One wonderful soccer story every week.

Imagine that! Soccerful is dedicated to providing one wonderful soccer story every week. No more, no less. In a world where the focus is on quantity at breakneck speeds, Soccerful takes a more considerate approach and its focus is on quality at a relaxed pace.

Here at Soccerful we’ll always value quality over quantity.

John O’Brien is the chief writer here at Soccerful. John is a seasoned sports journalist and has worked at the Sunday Tribune, the Sunday Times and most recently at the Sunday Independent. Since cutting his teeth at the Sunday Tribune John has reported on a range of sports which has taken him across the world. As a sports journalist, he covered events such as golf, horse racing, GAA and of course soccer.

A feature of John’s writing has always been his attention to detail and that comes about from his unwavering insistence on completing as much research as is required to get the story right.

With his strong journalism skills and knowledge of sport, John is ideally placed to deliver soccer stories that educate and entertain.

Michael O’Brien is John’s older brother and is a lover of all things technology related. When the opportunity presented itself to work with John on building out the Soccerful platform, Michael was first in the queue and is delighted to be the bagman at Soccerful.

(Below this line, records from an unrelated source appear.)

(* ===== verification/PdfToImageRuns.v ===== *)
(** * The PDF-to-image form: a submission comes to an end

    A submission waits for the response, its body, the archive, and then
    for as many entries as the archive turns out to have: no number bounds
    its awaits before the archive is loaded.  This file measures a task by
    its stage and, at the last stage, by the entries still to settle, and
    proves that every settlement lowers the measure in the lexicographic
    order: no run of the page has infinitely many settlements in a row. *)

From stdpp Require Import base tactics option list strings.
From Stdlib Require Import Lia Relation_Operators Wellfounded.Inverse_Image Wellfounded.Inclusion.
From S2P Require Import Prelude Js Browser React Remote Flight PdfToImage.
Import PdfToImageConverter.

(** The stage of a task, counted from the end. *)
Definition rank (k : Task) : nat :=
  match k with
  | AwaitFetch => 4
  | AwaitText | AwaitBlob => 3
  | AwaitLoad _ => 2
  | AwaitAll _ _ _ => 1
  | Finished => 0
  end.

(** The entries a task still waits for. *)
Definition pending (k : Task) : nat :=
  match k with
  | AwaitAll _ _ slots => Flight.activeCount PromiseAll.is_pending slots
  | _ => 0
  end.

(** The events that settle a promise. *)
Definition settlement (e : Event) : bool :=
  match e with FileChange _ | FormatChange _ | Submit => false | _ => true end.

(** [settles c' c]: a settlement takes the page from [c] to [c']. *)
Definition settles (c' c : Config) : Prop :=
  exists e, settlement e = true /\ step e c = Some c'.

Section p2i_runs.
Implicit Types (c : Config) (e : Event) (t i : nat) (k : Task).

(** A settled slot lowers the number of pending entries. *)
Lemma p2i_pending_insert {A} (slots : list (PromiseAll.slot A)) i sl :
  slots !! i = Some PromiseAll.Pending -> PromiseAll.is_pending sl = false ->
  Flight.activeCount PromiseAll.is_pending (<[i := sl]> slots)
  < Flight.activeCount PromiseAll.is_pending slots.
Proof.
  intros Hi Hsl.
  pose proof (activeCount_insert_end (active:=PromiseAll.is_pending) _ _ _ sl Hi eq_refl Hsl).
  lia.
Qed.

(** Every settlement moves one task, to an earlier stage or to fewer
    entries to wait for. *)
Lemma p2i_settlement_moves e c c' :
  settlement e = true -> step e c = Some c' ->
  exists t k k', tasks c !! t = Some k /\ tasks c' = <[t := k']> (tasks c) /\
    (rank k' < rank k \/ (rank k' = rank k /\ pending k' < pending k)).
Proof.
  intros He Hs. destruct e as [| | |t r|t r|t r|t r|t i r]; try done; cbn [step] in Hs;
    destruct (tasks c !! t) as [k|] eqn:Ht; try done; exists t, k.
  - destruct k; try done. injection Hs as <-.
    destruct r as [[[]]|]; eexists; (split_and!; [done|done|left; simpl; lia]).
  - destruct k; try done. injection Hs as <-.
    destruct r; eexists; (split_and!; [done|done|left; simpl; lia]).
  - destruct k; try done. injection Hs as <-.
    destruct r; simpl; eexists; (split_and!; [done|done|left; simpl; lia]).
  - destruct k; try done. injection Hs as <-. destruct r as [zip|]; simpl.
    + destruct (imagePromises zip); eexists; (split_and!; [done|done|left; simpl; lia]).
    + eexists; (split_and!; [done|done|left; simpl; lia]).
  - destruct k as [| | | |rejected names slots|]; try done.
    destruct (slots !! i) as [[]|] eqn:Hi; try done. injection Hs as <-.
    destruct r as [blob|err]; simpl; unfold awaitAll;
      repeat case_match; eexists; (split_and!; [done|done|]);
      first [by left; simpl; lia | right; split; [done|]; by apply p2i_pending_insert].
Qed.

Lemma p2i_settlement_decreases c' c :
  settles c' c ->
  lex_lt (measure rank pending (tasks c')) (measure rank pending (tasks c)).
Proof.
  intros (e & He & Hs).
  destruct (p2i_settlement_moves e c c' He Hs) as (t & k & k' & Ht & -> & Hlt).
  by eapply measure_insert.
Qed.

(** C11. Settlements come to an end: the relation that takes the page from
    a configuration to the next by a settled promise is well founded,
    whatever the number of entries the archive has and the order in which
    they settle.  A submission cannot keep the page waiting through
    infinitely many settlements. *)
Theorem p2i_settlements_terminate : well_founded settles.
Proof.
  eapply wf_incl; [|apply wf_inverse_image with (f := fun c => measure rank pending (tasks c));
                    apply lex_lt_wf].
  intros c' c. apply p2i_settlement_decreases.
Qed.

End p2i_runs.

Michael is a seasoned marketing professional and has worked for the past 30 years for a range of international and local technology companies. He was there when the Internet first appeared and can recall coding his first website in basic HTML, long before the likes of WordPress and other content management systems came along.


Michael believes the one story per week approach will appeal to a broad range of readers who also share Soccerful’s core ethos of quality over quantity.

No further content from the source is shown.